Günümüz dijital çağında sosyal medya aktif olarak kullanıyor. Bu durum teknoloji çağında bilgiye hızlı erişim amacıyla tercih edilmektedir. Kullanıcılar; içerikleri, haberleri, videoları, makaleleri, fotoğrafları, canlı yayınları, duyuruları  herhangi bir siteye girmeden sosyal ağlar aracılığıyla görebilmektedir. İlgili içeriğe dair görüşlerini de yine sosyal medya aracılığıyla yansıtabilmektedir, bir nevi interaktif yayıncılık yeni medya adı altında büyüyerek, geleneksel medyaya karşı ezici üstünlük sağlamaktadır.. Sosyal medyanın geleneksel medyadan farkı haber kaynaklarının ya da içeriklerin, kurumlardan bireylere kaymasıdır.  İlgi çekici içerikler, kampanyalar, reklamlar vb. saniyeler içerisinde binlerce kullanıcıya rahatlıkla ulaşabilmektedir. Bu sayede kurumların hedef kitleye ulaşımı da hızlı olmakta ve kolaylaşmaktadır. Böylelikle geleneksel medyanın ağırlığı ve kurumsal platformlarda kalması, gelişen dünyada, bireylerin dikkatlerinin dışında kalmasına yol açmaktadır. Oysa ki; sosyal medya, yayınlanan içerikle etkileşime geçmenize ve kendi düşüncenizi de paylaşmanıza olanak tanır. Tabi işin en önemli kısmı da maliyet faktörüdür. Sosyal medya yayınları küçük bütçelerle hedef kitleye hızlı ulaşım sağlarken, geleneksel medyada hedef kitleye ulaşım için harcanan para ciddi bütçe giderlerini oluşturmaktadır.
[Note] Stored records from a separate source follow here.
(** * Inkbird ITH-11-B advertisement parser

    A shallow embedding of [custom_components/inkbird_ith11/parser.py]
    ([_as_bytes] and [parse]) together with the Python built-ins they call,
    and the properties of the decoder stated in the specification.

    Layout:
    - [Py]       : the Python values the parser can meet, exceptions, and the
                   built-ins [bytes(...)], indexing, [int / float], [round(x, 1)];
    - [Exec]     : statements as heap-passing computations with the three
                   ways a Python statement can end (fall through, [return],
                   raise), [try/except] and function call;
    - [Parser]   : [_as_bytes], [parse], and the test harness object
                   [DummyServiceInfo];
    - [Scan]     : the scanning helpers [_find_temperature],
                   [_find_humidity] and [_find_battery];
    - [Objects]  : [_as_bytes] and [parse] on objects that are not
                   built-in data values, whose getters and [__bytes__]
                   may raise anything;
    - the vocabulary of the statements, the lemmas on the fields and on
      the runs of [parse], and the decoder's contract;
    - further properties of [_as_bytes], of [parse] on inputs of any
      type, and of the three scanning helpers;
    - what [parse] catches and what it lets through on arbitrary
      objects. *)

From Stdlib Require Import ZArith List Lia Sorting.Sorted.
From Stdlib Require Import Floats.PrimFloat Floats.SpecFloat Floats.FloatOps Floats.FloatAxioms.
From stdpp Require Import gmap strings list.

Set Warnings "-inexact-float,-register-all".
#[local] Open Scope Z_scope.

(* ===================================================================== *)
(** ** Python values and built-ins *)
(* ===================================================================== *)

Module Py.

(** The values that can reach the parser: Python's built-in data
    values. Objects with special methods of their own ([__bytes__],
    properties) are not among them. Inputs are only read, never mutated,
    so they are plain trees. A [dict] is an insertion-ordered association
    list with integer keys (as in [manufacturer_data : dict[int, bytes]]);
    [bytes(d)] iterates it in that order. A [float] is an IEEE 754
    binary64. *)
Inductive pyval : Type :=
| PyNone
| PyInt (n : Z)
| PyFloat (x : float)
| PyStr (s : string)
| PyBytes (bs : list Byte.byte)
| PyByteArray (bs : list Byte.byte)
| PyList (vs : list pyval)
| PyDict (items : list (Z * pyval)).

(** The exceptions the built-ins below raise. All are subclasses of
    [Exception], which is what [except Exception:] catches. *)
Inductive exn : Type :=
| TypeError
| ValueError
| IndexError
| OverflowError
| ZeroDivisionError.

(** Result of evaluating an expression or calling a function. *)
Inductive outcome (A : Type) : Type :=
| Ok (a : A)
| Err (e : exn).
Arguments Ok {A} a.
Arguments Err {A} e.

#[global] Instance outcome_ret : MRet outcome := @Ok.
#[global] Instance outcome_bind : MBind outcome := λ A B f m,
  match m with
  | Ok a => f a
  | Err e => Err e
  end.

(** [getattr(obj, name, default)] on an object given by its attribute
    table. *)
Definition getattr (obj : gmap string pyval) (name : string) (default : pyval) : pyval :=
  match obj !! name with
  | Some v => v
  | None => default
  end.

(** [k in d] and [d.get(k)] on a dict. *)
Fixpoint dict_lookup (items : list (Z * pyval)) (k : Z) : option pyval :=
  match items with
  | [] => None
  | (k', v) :: rest => if Z.eqb k' k then Some v else dict_lookup rest k
  end.

Definition dict_contains (items : list (Z * pyval)) (k : Z) : bool :=
  match dict_lookup items k with
  | Some _ => true
  | None => false
  end.

Definition dict_get (items : list (Z * pyval)) (k : Z) : pyval :=
  match dict_lookup items k with
  | Some v => v
  | None => PyNone
  end.

(** Truth value of an object, as [if x:] and [x or y] test it. *)
Definition truthy (v : pyval) : bool :=
  match v with
  | PyNone => false
  | PyInt n => negb (Z.eqb n 0)
  | PyFloat x => negb (PrimFloat.is_zero x)
  | PyStr s => negb (Nat.eqb (String.length s) 0)
  | PyBytes bs | PyByteArray bs => negb (Nat.eqb (length bs) 0)
  | PyList vs => negb (Nat.eqb (length vs) 0)
  | PyDict items => negb (Nat.eqb (length items) 0)
  end.

Definition py_or (a b : pyval) : pyval := if truthy a then a else b.

(** The integer a byte holds: [payload[i]] is an [int] in [0, 255]. *)
Definition byte_to_int (b : Byte.byte) : Z := Z.of_N (Byte.to_N b).

(** One element of an iterable handed to [bytes(...)]: it must be an
    integer in [range(256)]. *)
Definition byte_of_int (n : Z) : outcome Byte.byte :=
  if (0 <=? n) && (n <? 256) then
    match Byte.of_N (Z.to_N n) with
    | Some b => Ok b
    | None => Err ValueError
    end
  else Err ValueError.

Definition byte_of_item (v : pyval) : outcome Byte.byte :=
  match v with
  | PyInt n => byte_of_int n
  | _ => Err TypeError
  end.

Fixpoint bytes_of_items (vs : list pyval) : outcome (list Byte.byte) :=
  match vs with
  | [] => Ok []
  | v :: rest =>
      b ← byte_of_item v;
      bs ← bytes_of_items rest;
      Ok (b :: bs)
  end.

(** [sys.maxsize] on a 64-bit build. *)
Definition maxsize : Z := 2 ^ 63 - 1.

(** The longest bytes object: the object header takes 33 of the
    [sys.maxsize] bytes an object may have. *)
Definition max_bytes : Z := maxsize - 33.

(** The constructor [bytes(value)] with one argument: a bytes-like object
    is copied, an integer [n] gives [n] zero bytes, an iterable gives the
    bytes of its elements (a dict iterates over its keys); a string
    without an encoding and anything else is a [TypeError]. A count that
    does not fit an index ([n < -2^63] or [sys.maxsize < n]) is an
    [OverflowError], a negative count a [ValueError], a count above
    [max_bytes] an [OverflowError] again. Memory is not bounded here:
    any count up to [max_bytes] is served, where CPython raises
    [MemoryError] once the allocation fails. *)
Definition py_bytes (value : pyval) : outcome (list Byte.byte) :=
  match value with
  | PyBytes bs | PyByteArray bs => Ok bs
  | PyInt n =>
      if (n <? - 2 ^ 63) || (maxsize <? n) then Err OverflowError
      else if n <? 0 then Err ValueError
      else if max_bytes <? n then Err OverflowError
      else Ok (repeat Byte.x00 (Z.to_nat n))
  | PyList vs => bytes_of_items vs
  | PyDict items => bytes_of_items (map (λ kv, PyInt (fst kv)) items)
  | PyNone | PyFloat _ | PyStr _ => Err TypeError
  end.

(** [payload[i]] for a non-negative literal index [i]. *)
Definition py_getitem (payload : list Byte.byte) (i : nat) : outcome Z :=
  match payload !! i with
  | Some b => Ok (byte_to_int b)
  | None => Err IndexError
  end.

(** [int(x)] of an [int] is that integer. *)
Definition py_int (n : Z) : Z := n.

(** *** Floats *)

(** Conversion of an [int] to the nearest [float] (ties to even). *)
Definition py_float_of_int (n : Z) : float :=
  SF2Prim (binary_normalize prec emax n 0 false).

(** The least magnitude of an [int] that no finite [float] is nearest
    to: halfway between the largest float, [2^1024 - 2^971], and
    [2^1024]. From there on the conversion raises [OverflowError]. *)
Definition float_overflow : Z := 2 ^ 1024 - 2 ^ 970.

(** [n / d] for an [int] [n] and a [float] [d]. *)
Definition py_truediv (n : Z) (d : float) : outcome float :=
  if float_overflow <=? Z.abs n then Err OverflowError
  else if PrimFloat.is_zero d then Err ZeroDivisionError
  else Ok (PrimFloat.div (py_float_of_int n) d).

(** [a / d] rounded to the nearest integer, ties to the even one
    ([0 < d]). *)
Definition round_half_even_div (a d : Z) : Z :=
  let q := a / d in
  match 2 * (a mod d) ?= d with
  | Lt => q
  | Gt => q + 1
  | Eq => if Z.even q then q else q + 1
  end.

(** [round(x, 1)]: the exact value of [x] is rounded half-even to one
    decimal digit, and the float nearest to that decimal is returned
    (CPython goes through a correctly rounded decimal string). A finite
    [x = m * 2^e] with [-3 <= e] is a multiple of 1/8 no smaller than
    2^49 and comes back unchanged; below that, [10 * |x| < 2^53], so the
    tenths count [n] is exact as a float and [n / 10] is correctly
    rounded by the division. Infinities, NaN and zeros are returned
    as they are. *)
Definition py_round1 (x : float) : float :=
  match Prim2SF x with
  | S754_finite s m e =>
      if -3 <=? e then x
      else
        let n := round_half_even_div (10 * Z.pos m) (2 ^ (- e)) in
        let y := PrimFloat.div (py_float_of_int n) (py_float_of_int 10) in
        if s then PrimFloat.opp y else y
  | _ => x
  end.

End Py.
Export Py.

(* ===================================================================== *)
(** ** Statements: heap, control flow, exceptions *)
(* ===================================================================== *)

Module Exec.

(** The dicts [parse] creates are mutable objects. The heap holds them;
    a location is an index into it, and [{}] allocates at the end, so
    locations handed out earlier stay valid and are never reused. *)
Abbreviation loc := nat (only parsing).
Abbreviation heap := (list (gmap string pyval)) (only parsing).

(** How a statement ends: control falls through to the next statement,
    a [return] ran, or an exception propagates. *)
Inductive signal (R A : Type) : Type :=
| Next (a : A)
| Return (r : R)
| Raise (e : exn).
Arguments Next {R A} a.
Arguments Return {R A} r.
Arguments Raise {R A} e.

Definition stmt (R A : Type) : Type := heap → signal R A * heap.

#[global] Instance stmt_ret {R} : MRet (stmt R) := λ A a h, (Next a, h).
#[global] Instance stmt_bind {R} : MBind (stmt R) := λ A B f m h,
  match m h with
  | (Next a, h') => f a h'
  | (Return r, h') => (Return r, h')
  | (Raise e, h') => (Raise e, h')
  end.

(** [return r] *)
Definition return_ {R A} (r : R) : stmt R A := λ h, (Return r, h).

(** An expression evaluated inside a statement. *)
Definition eval {R A} (o : outcome A) : stmt R A := λ h,
  match o with
  | Ok a => (Next a, h)
  | Err e => (Raise e, h)
  end.

(** [if c: body] without an [else] branch. *)
Definition when {R} (c : bool) (body : stmt R unit) : stmt R unit :=
  if c then body else mret tt.

(** [try: body except Exception: handler]. Every exception of [exn] is
    an [Exception]; the heap the handler starts from keeps whatever the
    body wrote before it raised. *)
Definition try_except {R A} (body handler : stmt R A) : stmt R A := λ h,
  match body h with
  | (Raise _, h') => handler h'
  | ended => ended
  end.

(** [{}]: a new empty dict. *)
Definition new_dict {R} : stmt R loc := λ h, (Next (length h), h ++ [∅]).

(** [d[key] = value] *)
Definition dict_setitem {R} (d : loc) (key : string) (value : pyval) : stmt R unit := λ h,
  (Next tt, alter (insert key value) d h).

(** Calling a function whose body ends with a [return] on every path:
    the caller sees the returned value or the exception. *)
Definition call {R} (body : stmt R Empty_set) : heap → outcome R * heap := λ h,
  match body h with
  | (Next a, _) => match a with end
  | (Return r, h') => (Ok r, h')
  | (Raise e, h') => (Err e, h')
  end.

End Exec.
Export Exec.

(* ===================================================================== *)
(** ** parser.py *)
(* ===================================================================== *)

Module Parser.

(** [_as_bytes(value)] *)
Definition _as_bytes (value : pyval) : list Byte.byte :=
  match value with
  | PyNone => []
  | PyBytes bs => bs
  | PyByteArray bs => bs
  | _ =>
      match py_bytes value with
      | Ok bs => bs
      | Err _ => []
      end
  end.

(** The constant [10.0]. *)
Definition ten : float := 10%float.

(** [parse(service_info)]; [service_info] is given by its attributes.
    The returned location is that of the result dict. *)
Definition parse (service_info : gmap string pyval) : heap → outcome loc * heap :=
  call (
    result ← new_dict;
    try_except (
      let mfg := getattr service_info "manufacturer_data" PyNone in
      match mfg with
      | PyDict items =>
          when (dict_contains items 9545) (
            let payload := _as_bytes (dict_get items 9545) in
            when (negb (Nat.eqb (length payload) 0) && (8 <? length payload)%nat) (
              try_except (
                x7 ← eval (py_getitem payload 7);
                x6 ← eval (py_getitem payload 6);
                let raw_hum := Z.shiftl x7 8 + x6 in
                x5 ← eval (py_getitem payload 5);
                x4 ← eval (py_getitem payload 4);
                let raw_temp := Z.shiftl x5 8 + x4 in
                batt ← eval (py_getitem payload 8);
                hum_10 ← eval (py_truediv raw_hum ten);
                let hum := py_round1 hum_10 in
                temp_10 ← eval (py_truediv raw_temp ten);
                let temp := py_round1 temp_10 in
                dict_setitem result "temperature" (PyFloat temp);;
                dict_setitem result "humidity" (PyFloat hum);;
                dict_setitem result "battery" (PyInt (py_int batt));;
                return_ result
              ) (
                d ← new_dict; return_ d
              )))
      | _ => mret tt
      end
    ) (
      d ← new_dict; return_ d
    );;
    d ← new_dict; return_ d
  ).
Bu doğrultuda dijital medyanın, geleneksel medyanın yerine geçmesi oldukça hızlı bir şekilde gerçekleşmiştir. Transmedya  adı verilen bu dönüşümün hızına ayak uydurabilen firmalar hızla başarı elde ederek geleceğe büyük bir yatırımla ilerlemektedir.
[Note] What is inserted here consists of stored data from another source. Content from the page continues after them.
(** The edges of paging, for books: a non-positive [skip] skips nothing, a
    [skip] at or past the end of the table gives the empty page, [limit = 0]
    gives the empty page, and with nothing skipped a negative [limit] or one
    at least as large as the table gives the whole table. *)
Theorem get_livres_edges (db : Session) (skip limit_ : Z) :
  (skip <= 0 ->
   LivreService.get_livres db skip limit_ = LivreService.get_livres db 0 limit_)
  /\ (Z.of_nat (List.length (livres db)) <= skip ->
      LivreService.get_livres db skip limit_ = [])
  /\ (limit_ = 0 -> LivreService.get_livres db skip limit_ = [])
  /\ (limit_ < 0 \/ Z.of_nat (List.length (livres db)) <= limit_ ->
      LivreService.get_livres db 0 limit_ = livres db).
Proof.
  unfold LivreService.get_livres.
  destruct (page_edges (livres db) skip limit_) as [H1 [H2 [H3 H4]]].
  repeat split; assumption.
Qed.

Lemma get_livres_edges_witness :
  LivreService.get_livres (shelf 3) (-4) 2 = LivreService.get_livres (shelf 3) 0 2
  /\ LivreService.get_livres (shelf 3) 3 10 = []
  /\ LivreService.get_livres (shelf 3) 1 0 = []
  /\ LivreService.get_livres (shelf 3) 0 (-1) = livres (shelf 3).
Proof.
  split; [|split; [|split]].
  - apply (proj1 (get_livres_edges (shelf 3) (-4) 2)). discriminate.
  - apply (proj1 (proj2 (get_livres_edges (shelf 3) 3 10))). discriminate.
  - apply (proj1 (proj2 (proj2 (get_livres_edges (shelf 3) 1 0)))). reflexivity.
  - apply (proj2 (proj2 (proj2 (get_livres_edges (shelf 3) 0 (-1))))). left. reflexivity.
Defined.

(** ** What every run of the API keeps *)

Lemma NoDup_map_filter {A B : Type} (f : A -> B) (p : A -> bool) (rows : list A) :
  NoDup (map f rows) -> NoDup (map f (filter p rows)).
Proof.
  induction rows as [|x rows IH]; simpl; [trivial|].
  intros H. inversion H as [|? ? Hx Hrest]; subst.
  destruct (p x); simpl; [|now apply IH].
  constructor; [|now apply IH].
  intros Hin. apply Hx. apply in_map_iff in Hin. destruct Hin as [y [Hy Hin]].
  apply filter_In in Hin. apply in_map_iff. exists y. tauto.
Qed.

Lemma NoDup_map_snoc {A B : Type} (f : A -> B) (rows : list A) (x : A) :
  NoDup (map f rows) -> ~ In (f x) (map f rows) -> NoDup (map f (rows ++ [x])).
Proof.
  intros Hnd Hx. rewrite map_app. simpl.
  apply NoDup_app; [exact Hnd|repeat constructor; intros []|].
  intros y Hy [<-|[]]. contradiction.
Qed.

Lemma insert_emprunteur_some (row : Emprunteur.t) (rows rows' : list Emprunteur.t) :
  insert_emprunteur row rows = Some rows' ->
  rows' = (rows ++ [row])%list
  /\ ~ In (Emprunteur.email row) (map Emprunteur.email rows).
Proof.
  unfold insert_emprunteur.
  destruct (existsb _ rows) eqn:Hex; [discriminate|].
  intros H. injection H as <-. split; [reflexivity|].
  intros Hin. apply in_map_iff in Hin. destruct Hin as [r [Hr Hin]].
  assert (Ht : existsb (fun r => String.eqb (Emprunteur.email r) (Emprunteur.email row))
                       rows = true).
  { apply existsb_exists. exists r. split; [exact Hin|]. now apply String.eqb_eq. }
  rewrite Ht in Hex. discriminate.
Qed.

Lemma keys_unique_step (now : Z) (r : Request) (db : Session) :
  keys_unique db -> keys_unique (handle now r db).
Proof.
  intros Hk. pose proof Hk as [K1 [K2 [K3 K4]]].
  destruct r as [s n|d|i d|i|s n|d|i|d|s n|i|i b]; try exact Hk;
    unfold handle, keys_unique.
  - cbn. repeat split; try assumption.
    apply NoDup_map_snoc; [exact K1|apply next_id_fresh].
  - unfold LivresRouter.update_livre, LivreService.update_livre.
    destruct (LivreService.get_livre_by_id db i); [|exact Hk].
    destruct (LivreObj.flush _); [|exact Hk].
    cbn. rewrite map_id_write_livre. tauto.
  - unfold LivresRouter.delete_livre, LivreService.delete_livre.
    destruct (LivreService.get_livre_by_id db i); [|exact Hk].
    cbn. repeat split; try assumption; now apply NoDup_map_filter.
  - unfold EmprunteursRouter.create_emprunteur, EmprunteurService.create_emprunteur.
    destruct (EmprunteurService.get_emprunteur_by_email db _); [exact Hk|].
    destruct (insert_emprunteur _ _) as [rows|] eqn:Hins; [|exact Hk].
    apply insert_emprunteur_some in Hins. destruct Hins as [-> Hmail].
    cbn [fst livres emprunteurs emprunts]. repeat split; try assumption.
    + apply NoDup_map_snoc; [exact K2|apply next_id_fresh].
    + apply NoDup_map_snoc; [exact K4|exact Hmail].
  - unfold EmprunteursRouter.delete_emprunteur, EmprunteurService.delete_emprunteur.
    destruct (find _ (emprunteurs db)); [|exact Hk].
    destruct (count _ _ >? 0); [exact Hk|].
    cbn. repeat split; try assumption; now apply NoDup_map_filter.
  - unfold EmpruntsRouter.create_emprunt, EmpruntService.create_emprunt.
    destruct (LivreService.get_livre_by_id db _); [|exact Hk].
    destruct (EmprunteurService.get_emprunteur_by_id db _); [|exact Hk].
    destruct (negb _); [exact Hk|].
    cbn [fst livres emprunteurs emprunts]. rewrite map_id_write_disponible.
    repeat split; try assumption.
    apply NoDup_map_snoc; [exact K3|apply next_id_fresh].
  - unfold EmpruntsRouter.retourner_livre, EmpruntService.retourner_livre.
    destruct (LivreService.get_livre_by_id db i) as [l|]; [|exact Hk].
    destruct (Livre.disponible l); [exact Hk|].
    cbn [fst livres emprunteurs emprunts]. rewrite map_id_write_disponible. tauto.
  - unfold LivreService.set_livre_disponibilite.
    destruct (LivreService.get_livre_by_id db i) as [l|]; [|exact Hk].
    cbn [fst livres emprunteurs emprunts]. rewrite map_id_write_disponible. tauto.
Qed.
İnternetin hayatımıza girmesiyle, toplumun teknoloji konusunda bilinçlenmesi başta şaşırtıcı gelmiştir ancak bu gelişme daha sonradan tıpkı geleneksel medyada olduğu gibi bir ihtiyaç halini almıştır Hayatın her alanına erişim kolaylığı sağlayan yeni medya, Sanat ve sanata dair her türlü bilgi ,içerik ve haberleri en hızlı ve kolay şekilde hedef kitlelere ulaştırmasıyla ,toplumların sanatsal kültürünü de etkileyen birincil faktör olarak varlığını sürdürmektedir. Sanatçılar çalışmalarını topluma ulaştırma konusunda yeni medyadan fazlasıyla yararlansa da ,toplumu sanatsal alanda geliştiren yeni medya bir diğer taraftan da, her alanda olduğu gibi elmayla armutu karıştırarak , sanat değeri olmayan bir çok çalışmayı da sanat olarak sunabilmektedir. Nihayetinde Sanatsal Gerçekler için en doğru değerlendirme kişisel gelişime dayanarak, bireysel bakış açısına ve vizyon gerektiren algılamaya dayanmaktadır. Bu noktada da kendini geliştiren bireyler ve kurumlar hem yeni medyadan yararlanıp, hem de geleneksel medyadan vazgeçmeyerek toplumsal gelişime katkı sağlamaktadır.